First, follow the money, and ID docs are among the worst paid specialists in the US. Train for several additional years, take difficult call schedules, but make less money than your peers:
Second, building on the analysis by the CHIP crew, when medical residents match in the US, one of the few unfilled specialties is ID, with a large number of programs having unfilled slots. Every unfilled slot is a loss to future efforts to control hospital infections. Applications for the better paid specialties are robust by comparison:
Third, the Report found evidence that citation rates are lower for journals specializing in resistance and microbiology, which makes academic careers and grant funding more difficult when compared to “hot” fields like cancer.
I also worry about the effect of flat to declining research expenditures in bacterial research. R01 grants are always difficult to start a career as a researcher, but in bacterial fields they are harder still. Given the robust funding over the past decade for some biodefense threats like anthrax or plague, a young researcher might reasonably choose these organisms instead of those responsible for large impacts on current human health, such as gonorrhea, acinetobacter, e.coli or staph.
For the White House plan on these issues, see Maryn’s summary here. Hopefully, Congress will work with this budget proposal and move some significant funding forward.
But last week, the science press breathlessly celebrated the discovery of a new antibiotic, teixobactin, cultured from soil samples collected in a grassy field in Maine (the study was published in Nature). Crisis over?

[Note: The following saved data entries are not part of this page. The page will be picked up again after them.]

(** Step 3 fails (the insert is answered with an error): the error is
    logged, the failure notice is shown, no row is stored and no counter
    update is sent. *)
Lemma insert_failure_is_reported (w : World) (c : Company.t) (t : Template.t)
      (g : Generated) (hs : list WebhookReply) (e : error) :
  company (auth w) = Some c ->
  truthy (Company.id c) = true ->
  selectedTemplate (generator w) = Some t ->
  over_quota (pack (auth w)) = false ->
  webhook w = Response true (Some g) :: hs ->
  fault_at 0 w = Some e ->
  exists w',
    handleGenerate w = (Normal tt, w')
    /\ trace w' =
       trace w
       ++ [Net (Fetch (payload c (platform (generator w)) (format (generator w)) t
                               (userSuggestions (generator w))));
           Net (InsertGeneratedPost
                  (mkPostInsert (Company.id c) (platform (generator w))
                                (format (generator w)) (Template.id t)
                                (userSuggestions (generator w))
                                (image_url g) (caption g) (hashtags g) (now w)));
           ConsoleError "Erreur génération:" e;
           Alert generation_failed]
    /\ db w' = db w
    /\ generatedPost (generator w') = generatedPost (generator w).
Proof.
  intros Hc Hid Ht Hq Hw Hf.
  destruct w as [d fs hk nw st tr a gs pf lg].
  unfold fault_at in Hf. cbn in Hc, Ht, Hq, Hw, Hf.
  unfold handleGenerate, generate, setGenerating, setGeneratedPost. unfold_monad. cbn.
  rewrite Hc, Ht, Hid, Hq, Hw. cbn.
  split_faults fs; cbn in Hf; try discriminate. injection Hf as ->. cbn.
  eexists. split; [reflexivity |]. cbn. rewrite <- !app_assoc. cbn. repeat split.
Qed.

Not so fast. Teixobactin has only been studied in mouse models, not humans. The point estimate failure rate for antibiotics from early discovery stage to actual drug approval for humans is 97% (only 3% survive) (see the ERG Study for the US Government, page 3-9). After approval, most antibiotics fail in the marketplace for commercial and safety reasons; antibiotics suffer market withdrawals at triple the rate of all other drugs (JLME).
The Price-Volume Model
But let’s assume that teixobactin makes it through 5-10 years of clinical trials and is approved by the FDA with great fanfare. Hundreds of millions will have been invested in these clinical trials. How will the company see a profit on their investment? A recent study conducted by the Eastern Research Group for the US Government suggests the company will lose money, even on a “successful” antibiotic.
Under the existing “price-volume” model, drug companies make money by selling drugs, either with high prices, high volumes, or both. The October 2014 Health Affairs issue on specialty drugs highlighted many examples, including the new drugs for Hepatitis C.

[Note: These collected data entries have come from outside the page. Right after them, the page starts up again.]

(** * Term search with pronoun expansion: a shallow embedding of [main.js]

    The program scans a text for a comma separated list of terms.  A term that
    is a pronoun also brings in the other pronouns of its class, and the term
    ["I"] is the only one that is matched with its casing preserved.

    Strings are sequences of 8-bit code units ([string]); the case maps act on
    the ASCII letters and leave every other code unit as it is, which is what
    the engine does on ASCII input (for code units above 127 the engine
    consults the Unicode tables, which are outside this development).
    Arrays are lists; the [Set] used for deduplication is its insertion-ordered
    element list; the [PRONOUNS] object is an association list in key
    insertion order. *)

From Stdlib Require Import Bool Arith Lia List Ascii String.
Import ListNotations.

Local Open Scope string_scope.
Local Open Scope list_scope.
Local Open Scope nat_scope.

(** ** Built-in string and array operations used by the program *)

Module Js.

(** [String.prototype.toUpperCase] and [toLowerCase], on ASCII letters. *)
Definition upperChar (c : ascii) : ascii :=
  let n := nat_of_ascii c in
  if (97 <=? n) && (n <=? 122) then ascii_of_nat (n - 32) else c.

Definition lowerChar (c : ascii) : ascii :=
  let n := nat_of_ascii c in
  if (65 <=? n) && (n <=? 90) then ascii_of_nat (n + 32) else c.

Fixpoint toUpperCase (s : string) : string :=
  match s with
  | EmptyString => EmptyString
  | String c s' => String (upperChar c) (toUpperCase s')
  end.

Fixpoint toLowerCase (s : string) : string :=
  match s with
  | EmptyString => EmptyString
  | String c s' => String (lowerChar c) (toLowerCase s')
  end.

(** [Array.prototype.includes] on an array of strings. *)
Definition includes (xs : list string) (x : string) : bool :=
  existsb (String.eqb x) xs.

(** [Array.prototype.some]. *)
Definition some {A : Type} (p : A -> bool) (xs : list A) : bool :=
  existsb p xs.

(** [String.prototype.split] with a string separator.  The scan goes left
    to right; [piece] is the text gathered since the last separator and
    [skip] counts the code units of a separator just matched that are still
    to be passed over, so that occurrences never overlap. *)
Fixpoint splitScan (sep : string) (skip : nat) (piece s : string)
  : list string :=
  match s with
  | EmptyString => [piece]
  | String c s' =>
      match skip with
      | S k => splitScan sep k piece s'
      | O =>
          if prefix sep s
          then piece :: splitScan sep (String.length sep - 1) EmptyString s'
          else splitScan sep O (piece ++ String c EmptyString)%string s'
      end
  end.

Fixpoint codeUnits (s : string) : list string :=
  match s with
  | EmptyString => []
  | String c s' => String c EmptyString :: codeUnits s'
  end.

Definition split (s sep : string) : list string :=
  match sep with
  | EmptyString => codeUnits s
  | _ => splitScan sep O EmptyString s
  end.

(** [new Set(xs)]: the elements in order of first insertion. *)
Definition setAdd (seen : list string) (x : string) : list string :=
  if includes seen x then seen else seen ++ [x].

Definition newSet (xs : list string) : list string :=
  fold_left setAdd xs [].

(** [Object.values] of an object with non-numeric string keys. *)
Definition Object_values {A : Type} (o : list (string * A)) : list A :=
  map snd o.

(** [Array.prototype.join], used to state that splitting loses nothing. *)
Fixpoint join (sep : string) (xs : list string) : string :=
  match xs with
  | [] => EmptyString
  | [x] => x
  | x :: xs' => (x ++ sep ++ join sep xs')%string
  end.

End Js.

Import Js.

(** ** The program *)

Definition PRONOUNS : list (string * list string) :=
  [ ("1st person singular", ["I"; "me"; "my"; "mine"; "myself"]);
    ("1st person plural", ["we"; "us"; "our"; "ours"; "ourselves"]);
    ("2nd person singular", ["you"; "your"; "yourself"]) ].

Definition CASE_SENSITIVE : list string := ["I"].

Definition isTermCaseSensitive (term : string) : bool :=
  includes CASE_SENSITIVE (toUpperCase term).

Definition findCaseSensitiveTermInstances (text terms : list string)
  : list string :=
  filter (fun term => includes text term) terms.

Definition findCaseInsensitiveTermInstances (text terms : list string)
  : list string :=
  let text := map (fun term => toLowerCase term) text in
  let terms := map (fun term => toLowerCase term) terms in
  filter (fun term => includes text term) terms.

Definition findTermInstances (text terms : string) : list string :=
  let text := split text " " in
  let terms :=
    map (fun term => if isTermCaseSensitive term then term
                     else toLowerCase term)
        (split terms ", ") in
  let additionalPronouns :=
    fold_left
      (fun pronounsToAdd pronounClass =>
         let termsInClass := some (fun term => includes pronounClass term) terms in
         if termsInClass then pronounsToAdd ++ pronounClass
         else pronounsToAdd)
      (Object_values PRONOUNS) [] in
  let terms := newSet (terms ++ additionalPronouns) in
  let caseSensitiveTerms := filter (fun term => isTermCaseSensitive term) terms in
  let caseInsensitiveTerms :=
    filter (fun term => negb (isTermCaseSensitive term)) terms in
  let results := [] in
  let results :=
    if 0 <? List.length caseSensitiveTerms
    then results ++ findCaseSensitiveTermInstances text caseSensitiveTerms
    else results in
  results ++ findCaseInsensitiveTermInstances text caseInsensitiveTerms.

(** ** The local variables of [findTermInstances], as functions of its
    arguments, so that statements can name the intermediate values *)

Definition tokensOf (text : string) : list string := split text " ".

Definition normalize (term : string) : string :=
  if isTermCaseSensitive term then term else toLowerCase term.

Definition normalizedTerms (terms : string) : list string :=
  map normalize (split terms ", ").

(** Whether some term of [terms] is listed in [pronounClass]. *)
Definition triggered (terms pronounClass : list string) : bool :=
  some (fun term => includes pronounClass term) terms.

Definition additionalPronouns (terms : list string) : list string :=
  fold_left
    (fun pronounsToAdd pronounClass =>
       if some (fun term => includes pronounClass term) terms
       then pronounsToAdd ++ pronounClass
       else pronounsToAdd)
    (Object_values PRONOUNS) [].

Definition mergedTerms (terms : string) : list string :=
  newSet (normalizedTerms terms ++ additionalPronouns (normalizedTerms terms)).

Definition caseSensitiveTerms (terms : string) : list string :=
  filter isTermCaseSensitive (mergedTerms terms).

Definition caseInsensitiveTerms (terms : string) : list string :=
  filter (fun term => negb (isTermCaseSensitive term)) (mergedTerms terms).

Definition caseSensitiveMatches (text terms : string) : list string :=
  findCaseSensitiveTermInstances (tokensOf text) (caseSensitiveTerms terms).

Definition caseInsensitiveMatches (text terms : string) : list string :=
  findCaseInsensitiveTermInstances (tokensOf text) (caseInsensitiveTerms terms).

(** A term list is a subsequence of another when it is obtained by dropping
    elements, the order of the others being kept. *)
Inductive Subsequence {A : Type} : list A -> list A -> Prop :=
| Subsequence_nil : Subsequence [] []
| Subsequence_keep x xs ys : Subsequence xs ys -> Subsequence (x :: xs) (x :: ys)
| Subsequence_drop y xs ys : Subsequence xs ys -> Subsequence xs (y :: ys).

(** The texts of the first three scenarios printed by the program. *)
Definition text1 := "The Customer is always right".
Definition text2 := "The Customer is not our client".
Definition text3 := "My rights cannot be abridged by myself, only the Client".

(** A string all of whose code units are ASCII (below 128).  On such a
    string the case maps of this development are those of the engine. *)
Definition isAscii (s : string) : bool :=
  forallb (fun c => nat_of_ascii c <? 128) (list_ascii_of_string s).

(** ** Case maps *)

Section CaseMaps.

Ltac all_chars c := destruct c as [[] [] [] [] [] [] [] []]; vm_compute.

Lemma lowerChar_idem c : lowerChar (lowerChar c) = lowerChar c.
Proof. all_chars c; reflexivity. Qed.

Lemma upperChar_lowerChar c : upperChar (lowerChar c) = upperChar c.
Proof. all_chars c; reflexivity. Qed.

Lemma upperChar_I c :
  upperChar c = "I"%char -> c = "I"%char \/ c = "i"%char.
Proof. all_chars c; intros H; try discriminate H; auto. Qed.

Lemma toLowerCase_idem s : toLowerCase (toLowerCase s) = toLowerCase s.
Proof.
  induction s as [|c s IH]; simpl; [reflexivity|].
  now rewrite lowerChar_idem, IH.
Qed.

Lemma toUpperCase_toLowerCase s : toUpperCase (toLowerCase s) = toUpperCase s.
Proof.
  induction s as [|c s IH]; simpl; [reflexivity|].
  now rewrite upperChar_lowerChar, IH.
Qed.

Lemma toLowerCase_empty s : toLowerCase s = "" <-> s = "".
Proof. destruct s; simpl; split; intros H; try discriminate; reflexivity. Qed.

End CaseMaps.

(** ** Array membership *)

Lemma includes_In xs x : includes xs x = true <-> In x xs.
Proof.
  unfold includes. rewrite existsb_exists. split.
  - intros [y [Hy Heq]]. apply String.eqb_eq in Heq. now subst.
  - intros H. exists x. split; [assumption | apply String.eqb_refl].
Qed.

For antibiotics, the price-volume model is broken. For excellent clinical reasons, new antibiotics are adopted very slowly. Hospital stewardship programs rightly control the use of new drugs to delay resistance. This is good news for patients, but terrible news for the companies trying to sell an innovative new antibiotic. Imagine if the new iPhone 6 could not be sold until all of the existing iPhone models were completely exhausted first.

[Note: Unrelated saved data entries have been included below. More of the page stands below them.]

(** X13. Converting a container to another capacity that can hold its
    live elements gives a container that [operator==] finds equal to the
    source, in either order, for an element type that is copied
    unchanged and whose [!=] is false exactly on equal elements. *)
Theorem from_stack_vector_equal (other : simple_stack_vector Contained) :
  0 ≤ Capacity < 2 ^ size_bits →
  Capacity < 2 ^ (size_bits - 1) → OtherSize < 2 ^ (size_bits - 1) →
  (∀ v : Contained, construct v = v) →
  (∀ a b : Contained, not_equal a b = false ↔ a = b) →
  well_typed size_bits OtherSize other → I1 OtherSize other →
  size other ≤ Capacity →
  ∃ s', from_stack_vector size_bits Capacity other = Returns () s' ∧
    operator_eq other s' = Some true ∧
    operator_eq s' other = Some true.
Proof.
  intros Hcap Hptr Hoptr Hcopy Hlawful Hty Hinv Hfits.
  destruct (from_stack_vector_fits size_bits OtherSize Capacity Hcap Hoptr other)
    as (s' & Hrun & Hty' & Hsize & Hlive); try done.
  exists s'. split; [done|].
  assert (live s' = live other) as Heq.
  { rewrite Hlive. apply list_eq. intros i. rewrite list_lookup_fmap.
    destruct (live other !! i); simpl; by rewrite ?Hcopy. }
  destruct Hty as [Hl _], Hty' as [Hl' _]. unfold I1, size in *.
  unfold operator_eq, size. rewrite Hsize, Z.eqb_refl.
  destruct (equal_from_prefix (data_ other) (data_ s') (Z.to_nat (size_ other)))
    as (b & Hb & Hiff); [done | lia | lia |].
  destruct (equal_from_prefix (data_ s') (data_ other) (Z.to_nat (size_ other)))
    as (b' & Hb' & Hiff'); [done | lia | lia |].
  unfold live in Heq. rewrite Hsize in Heq.
  rewrite Hb, Hb'. split; f_equal; [by apply Hiff | by apply Hiff'].
Qed.

End conversion_equality.

(** * Further properties of [int_np] *)

(** Side conditions of rewriting a conversion away. *)
Ltac solve_cast_side :=
  first [ done
        | by apply promote_bits_pos
        | by apply promote_in_range
        | by apply common_type_bits_pos ].

Section int_np_coverage.
Variable T : integral.
Hypothesis bits_pos : 0 < bits T.

Lemma static_cast_range (U : integral) z :
  0 < bits U → in_range U (static_cast U z).
Proof.
  intros Hb. destruct (pow_bits_half U Hb) as [Hpow Hhalf].
  unfold in_range, min_value, max_value, static_cast.
  destruct (is_signed U).
  - pose proof (Z.mod_pos_bound (z + 2 ^ (bits U - 1)) (2 ^ bits U)). lia.
  - pose proof (Z.mod_pos_bound z (2 ^ bits U)). lia.
Qed.

Lemma static_cast_congruent (U : integral) z :
  0 < bits U → (static_cast U z - z) `mod` 2 ^ bits U = 0.
Proof.
  intros Hb. destruct (pow_bits_half U Hb) as [Hpow Hhalf].
  unfold static_cast. destruct (is_signed U).
  - rewrite (Z.mod_eq (z + _)) by lia.
    replace (z + 2 ^ (bits U - 1)
             - 2 ^ bits U * ((z + 2 ^ (bits U - 1)) `div` 2 ^ bits U)
             - 2 ^ (bits U - 1) - z)
      with (- ((z + 2 ^ (bits U - 1)) `div` 2 ^ bits U) * 2 ^ bits U) by lia.
    apply Z.mod_mul. lia.
  - rewrite (Z.mod_eq z) by lia.
    replace (z - 2 ^ bits U * (z `div` 2 ^ bits U) - z)
      with (- (z `div` 2 ^ bits U) * 2 ^ bits U) by lia.
    apply Z.mod_mul. lia.
Qed.

(** X14. [from] brings any integer into the range of the value type
    without changing it modulo [2 ^ bits], and leaves a value of the type
    as it is: [from(x.get())] is [x]. *)
Theorem from_get (v : Z) :
  in_range T (get T (from T v)) ∧
  (get T (from T v) - v) `mod` 2 ^ bits T = 0 ∧
  (in_range T v → from T v = mk_int_np v) ∧
  from T (get T (from T v)) = from T v.
Proof.
  unfold get, from. simpl.
  split; [by apply static_cast_range|].
  split; [by apply static_cast_congruent|].
  split; [by intros ->%static_cast_in_range|].
  f_equal. apply static_cast_in_range; [done|]. by apply static_cast_range.
Qed.

(** ** Division and remainder *)

Lemma remainder_same_type x y :
  in_range T x → in_range T y → y ≠ 0 →
  ¬ (is_signed T = true ∧ x = min_value T ∧ y = -1) →
  remainder T T x y = Some (x `rem` y).
Proof.
  intros Hx Hy Hnz Hedge. unfold remainder. cbv zeta.
  rewrite common_type_same.
  rewrite !static_cast_in_range
    by solve_cast_side.
  rewrite (proj2 (Z.eqb_neq _ _) Hnz).
  unfold representable. rewrite bool_decide_eq_true_2; [done|].
  apply promote_in_range; [done|]. by apply quot_in_range.
Qed.

Lemma rem_in_range x y :
  in_range T x → in_range T y → y ≠ 0 → in_range T (x `rem` y).
Proof.
  destruct (pow_bits_half T bits_pos) as [Hpow Hhalf].
  unfold in_range, min_value, max_value.
  destruct (is_signed T); intros Hx Hy Hnz.
  - pose proof (Z.rem_bound_abs x y Hnz). lia.
  - pose proof (Z.rem_bound_pos x y). lia.
Qed.

(** X15. For every [x] and every non-zero [y] of the value type other
    than the least value of a signed type with -1, [x / y] and [x % y] are
    both defined and satisfy [(x / y) * y + x % y == x]; the remainder is
    smaller in magnitude than [y] and never has the sign opposite to
    [x]'s. *)
Theorem div_mod_identity (x y : Z) :
  in_range T x → in_range T y → y ≠ 0 →
  ¬ (is_signed T = true ∧ x = min_value T ∧ y = -1) →
  ∃ q r,
    operator_div T (mk_int_np x) (mk_int_np y) = Some (mk_int_np q) ∧
    operator_mod T (mk_int_np x) (mk_int_np y) = Some (mk_int_np r) ∧
    q * y + r = x ∧
    Z.abs r < Z.abs y ∧
    0 ≤ r * x.
Proof.
  intros Hx Hy Hnz Hedge. exists (x `quot` y), (x `rem` y).
  unfold operator_div, operator_mod, from. simpl.
  rewrite divide_same_type, remainder_same_type by done. simpl.
  rewrite !static_cast_in_range
    by (done || by apply quot_in_range || by apply rem_in_range).
  split; [done|]. split; [done|].
  split; [pose proof (Z.quot_rem' x y); lia|].
  split; [by apply Z.rem_bound_abs | by apply Z.rem_sign_mul].
Qed.

Lemma divide_None_iff x y :
  in_range T x → in_range T y →
  divide T T x y = None ↔
  y = 0 ∨ (is_signed T = true ∧ bits int_ ≤ bits T ∧ x = min_value T ∧ y = -1).
Proof.
  intros Hx Hy. split.
  - intros Hnone. destruct (decide (y = 0)) as [|Hnz]; [by left|]. right.
    destruct (decide (is_signed T = true ∧ x = min_value T ∧ y = -1))
      as [(Hs & -> & ->)|Hedge];
      [|by rewrite divide_same_type in Hnone].
    split; [done|]. split; [|done].
    destruct (Z.le_gt_cases (bits int_) (bits T)) as [|Hnarrow]; [done|].
    exfalso. revert Hnone. unfold divide. cbv zeta.
    rewrite common_type_same.
    rewrite !static_cast_in_range
      by solve_cast_side.
    change (-1) with (- (1)). rewrite Z.quot_opp_r, Z.quot_1_r by done.
    simpl. unfold representable. rewrite bool_decide_eq_true_2; [done|].
    unfold promote. rewrite (proj2 (Z.ltb_lt _ _) Hnarrow).
    destruct (pow_bits_half T bits_pos) as [Hpow Hhalf].
    assert (2 ^ (bits T - 1) ≤ 2 ^ 30) as Hle.
    { apply Z.pow_le_mono_r; [lia|]. simpl in Hnarrow. lia. }
    unfold in_range, min_value, max_value. rewrite Hs. simpl. lia.
  - intros [->|(Hs & Hwide & -> & ->)]; unfold divide; cbv zeta;
      rewrite common_type_same.
    + rewrite (static_cast_in_range _ 0)
        by solve_cast_side.
      done.
    + rewrite !static_cast_in_range
        by solve_cast_side.
      change (-1) with (- (1)). rewrite Z.quot_opp_r, Z.quot_1_r by done.
      simpl. unfold representable. rewrite bool_decide_eq_false_2; [done|].
      unfold promote. rewrite (proj2 (Z.ltb_ge _ _) Hwide).
      destruct (pow_bits_half T bits_pos) as [Hpow Hhalf].
      unfold in_range, min_value, max_value. rewrite Hs. lia.
Qed.

(** X16. On values of the value type, [x / y] and [x % y] are undefined
    in exactly two cases: [y] is zero, or the value type is signed and at
    least as wide as [int], [x] is its least value and [y] is -1.  For a
    signed type narrower than [int] that last division is defined. *)
Theorem division_undefined_iff (x y : Z) :
  in_range T x → in_range T y →
  (operator_div T (mk_int_np x) (mk_int_np y) = None ↔
   y = 0 ∨
   (is_signed T = true ∧ bits int_ ≤ bits T ∧ x = min_value T ∧ y = -1)) ∧
  (operator_mod T (mk_int_np x) (mk_int_np y) = None ↔
   y = 0 ∨
   (is_signed T = true ∧ bits int_ ≤ bits T ∧ x = min_value T ∧ y = -1)).
Proof.
  intros Hx Hy. unfold operator_div, operator_mod. simpl.
  rewrite !fmap_None. split; [by apply divide_None_iff|].
  rewrite <- (divide_None_iff x y) by done.
  unfold remainder, divide. cbv zeta.
  destruct (_ =? 0); [done|]. by destruct (representable _ _).
Qed.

Due to the threat of resistance, antibiotic innovation cannot be based on high volume of sales. As Scott Podolsky notes in his new book The Antibiotic Era, the US overmarketed antibiotics in the 1950s and 1960s, leading to the crisis today.
Looking Beyond High Prices
High prices are also not a likely solution, as antibiotics are more substitutable than many drug classes and many generic antibiotics remain effective competitors. Higher prices would also give companies an incentive to overmarket, while worsening access to these drugs for millions of patients around the world who need effective antibiotics. For all the concern about future deaths from resistance, it is clear that more people die today from susceptible bacterial infections than resistant ones, meaning that improving access will save more lives.
In an article published in this month’s Innovation issue of Health Affairs, my colleagues and I lay out alternatives to the price-volume model for antibiotic innovation. Fixing the business model is urgent if we want antibiotics to make it out of the lab and into the patients who need them.
More than 80% of US antibiotic use occurs in agriculture, especially in the production of meat from poultry, pigs and concentrated feed lot operations for beef cattle. A useful recent survey of the research on this issue for poultry and pigs was just published by Aude Teillant and Ramanan Laxminarayan, Economics of Antibiotic Use in U.S. Swine and Poultry Production.
Three main take-aways here:
1. Most of the studies showing a significant benefit from antibiotics as growth promoters (AGPs) were conducted decades ago, before many farms improved animal husbandry practices and before resistance grew. Studies on more modern operations show little or no benefit from AGPs.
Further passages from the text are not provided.